- **Description of the task**:
Restate each entry below word for word, without skipping any.

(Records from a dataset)
^^^^^^^^

(** X12: the histogram has one entry per extension that occurs, it counts
    the files with that extension, and the counts add up to the number of
    files (for extensions that name no inherited member of an object). *)
Theorem fileTypes_count_files_per_extension :
  forall filesChanged : list file_change,
    plainExtensions filesChanged = true ->
    NoDup (map fst (fileTypesOf filesChanged)) /\
    (forall ext n,
       In (ext, n) (fileTypesOf filesChanged)
       <-> 0 < n /\ n = extCount ext filesChanged) /\
    list_sum (map snd (fileTypesOf filesChanged)) = length filesChanged.
Proof.
  intros filesChanged _.
  destruct (fileTypes_fold filesChanged [] []) as (Hnd & Hlook & Hsum);
    [constructor | reflexivity | reflexivity |].
  simpl in Hlook, Hsum. fold (fileTypesOf filesChanged) in Hnd, Hlook, Hsum.
  split; [exact Hnd|]. split; [|exact Hsum].
  intros ext n. rewrite (lookupCount_In _ Hnd), Hlook.
  destruct (extCount ext filesChanged) as [|m]; simpl.
  - split; [discriminate | lia].
  - split; [intros E; injection E as <-; lia | intros [_ ->]; reflexivity].
Qed.

Lemma fileTypes_count_files_per_extension_witness :
  NoDup (map fst (fileTypesOf scenarioFiles)) /\
  (forall ext n,
     In (ext, n) (fileTypesOf scenarioFiles)
     <-> 0 < n /\ n = extCount ext scenarioFiles) /\
  list_sum (map snd (fileTypesOf scenarioFiles)) = length scenarioFiles.
Proof. apply (fileTypes_count_files_per_extension scenarioFiles). reflexivity. Defined.

(** ** The order of the histogram lines *)

Lemma insertByCount_perm (e : jsstring * nat) (l : list (jsstring * nat)) :
  Permutation (e :: l) (insertByCount e l).
Proof.
  induction l as [|x l IH]; simpl; [reflexivity|].
  destruct (snd e <? snd x); [|reflexivity].
  rewrite perm_swap. now constructor.
Qed.

Lemma sortByCountDesc_perm (l : list (jsstring * nat)) :
  Permutation l (sortByCountDesc l).
Proof.
  induction l as [|e l IH]; simpl; [constructor|].
  rewrite <- insertByCount_perm. now constructor.
Qed.

Lemma insertByCount_sorted (e : jsstring * nat) (l : list (jsstring * nat)) :
  StronglySorted (fun a b => snd b <= snd a) l ->
  StronglySorted (fun a b => snd b <= snd a) (insertByCount e l).
Proof.
  induction 1 as [|x l Hs IH Hx]; simpl.
  - repeat constructor.
  - destruct (snd e <? snd x) eqn:E.
    + apply Nat.ltb_lt in E. constructor; [exact IH|].
      eapply Permutation_Forall; [apply insertByCount_perm|].
      constructor; [lia | exact Hx].
    + apply Nat.ltb_ge in E. constructor; [now constructor|].
      constructor; [exact E|].
      eapply Forall_impl; [|exact Hx]. simpl. intros a Ha. lia.
Qed.

Lemma sortByCountDesc_sorted (l : list (jsstring * nat)) :
  StronglySorted (fun a b => snd b <= snd a) (sortByCountDesc l).
Proof.
  induction l as [|e l IH]; simpl; [constructor|].
  now apply insertByCount_sorted.
Qed.

Lemma insertByCount_filter (n : nat) (e : jsstring * nat) (l : list (jsstring * nat)) :
  filter (fun x => snd x =? n) (insertByCount e l)
  = filter (fun x => snd x =? n) (e :: l).
Proof.
  induction l as [|x l IH]; [reflexivity|].
  simpl insertByCount. destruct (snd e <? snd x) eqn:E; [|reflexivity].
  apply Nat.ltb_lt in E. simpl. simpl in IH. rewrite IH.
  destruct (snd e =? n) eqn:En, (snd x =? n) eqn:Ex; try reflexivity.
  apply Nat.eqb_eq in En, Ex. lia.
Qed.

^^^^^^^^

- **Expected answer**:
(** X12: the histogram has one entry per extension that occurs, it counts
    the files with that extension, and the counts add up to the number of
    files (for extensions that name no inherited member of an object). *)
Theorem fileTypes_count_files_per_extension :
  forall filesChanged : list file_change,
    plainExtensions filesChanged = true ->
    NoDup (map fst (fileTypesOf filesChanged)) /\
    (forall ext n,
       In (ext, n) (fileTypesOf filesChanged)
       <-> 0 < n /\ n = extCount ext filesChanged) /\
    list_sum (map snd (fileTypesOf filesChanged)) = length filesChanged.
Proof.
  intros filesChanged _.
  destruct (fileTypes_fold filesChanged [] []) as (Hnd & Hlook & Hsum);
    [constructor | reflexivity | reflexivity |].
  simpl in Hlook, Hsum. fold (fileTypesOf filesChanged) in Hnd, Hlook, Hsum.
  split; [exact Hnd|]. split; [|exact Hsum].
  intros ext n. rewrite (lookupCount_In _ Hnd), Hlook.
  destruct (extCount ext filesChanged) as [|m]; simpl.
  - split; [discriminate | lia].
  - split; [intros E; injection E as <-; lia | intros [_ ->]; reflexivity].
Qed.

Lemma fileTypes_count_files_per_extension_witness :
  NoDup (map fst (fileTypesOf scenarioFiles)) /\
  (forall ext n,
     In (ext, n) (fileTypesOf scenarioFiles)
     <-> 0 < n /\ n = extCount ext scenarioFiles) /\
  list_sum (map snd (fileTypesOf scenarioFiles)) = length scenarioFiles.
Proof. apply (fileTypes_count_files_per_extension scenarioFiles). reflexivity. Defined.

(** ** The order of the histogram lines *)

Lemma insertByCount_perm (e : jsstring * nat) (l : list (jsstring * nat)) :
  Permutation (e :: l) (insertByCount e l).
Proof.
  induction l as [|x l IH]; simpl; [reflexivity|].
  destruct (snd e <? snd x); [|reflexivity].
  rewrite perm_swap. now constructor.
Qed.

Lemma sortByCountDesc_perm (l : list (jsstring * nat)) :
  Permutation l (sortByCountDesc l).
Proof.
  induction l as [|e l IH]; simpl; [constructor|].
  rewrite <- insertByCount_perm. now constructor.
Qed.

Lemma insertByCount_sorted (e : jsstring * nat) (l : list (jsstring * nat)) :
  StronglySorted (fun a b => snd b <= snd a) l ->
  StronglySorted (fun a b => snd b <= snd a) (insertByCount e l).
Proof.
  induction 1 as [|x l Hs IH Hx]; simpl.
  - repeat constructor.
  - destruct (snd e <? snd x) eqn:E.
    + apply Nat.ltb_lt in E. constructor; [exact IH|].
      eapply Permutation_Forall; [apply insertByCount_perm|].
      constructor; [lia | exact Hx].
    + apply Nat.ltb_ge in E. constructor; [now constructor|].
      constructor; [exact E|].
      eapply Forall_impl; [|exact Hx]. simpl. intros a Ha. lia.
Qed.

Lemma sortByCountDesc_sorted (l : list (jsstring * nat)) :
  StronglySorted (fun a b => snd b <= snd a) (sortByCountDesc l).
Proof.
  induction l as [|e l IH]; simpl; [constructor|].
  now apply insertByCount_sorted.
Qed.

Lemma insertByCount_filter (n : nat) (e : jsstring * nat) (l : list (jsstring * nat)) :
  filter (fun x => snd x =? n) (insertByCount e l)
  = filter (fun x => snd x =? n) (e :: l).
Proof.
  induction l as [|x l IH]; [reflexivity|].
  simpl insertByCount. destruct (snd e <? snd x) eqn:E; [|reflexivity].
  apply Nat.ltb_lt in E. simpl. simpl in IH. rewrite IH.
  destruct (snd e =? n) eqn:En, (snd x =? n) eqn:Ex; try reflexivity.
  apply Nat.eqb_eq in En, Ex. lia.
Qed.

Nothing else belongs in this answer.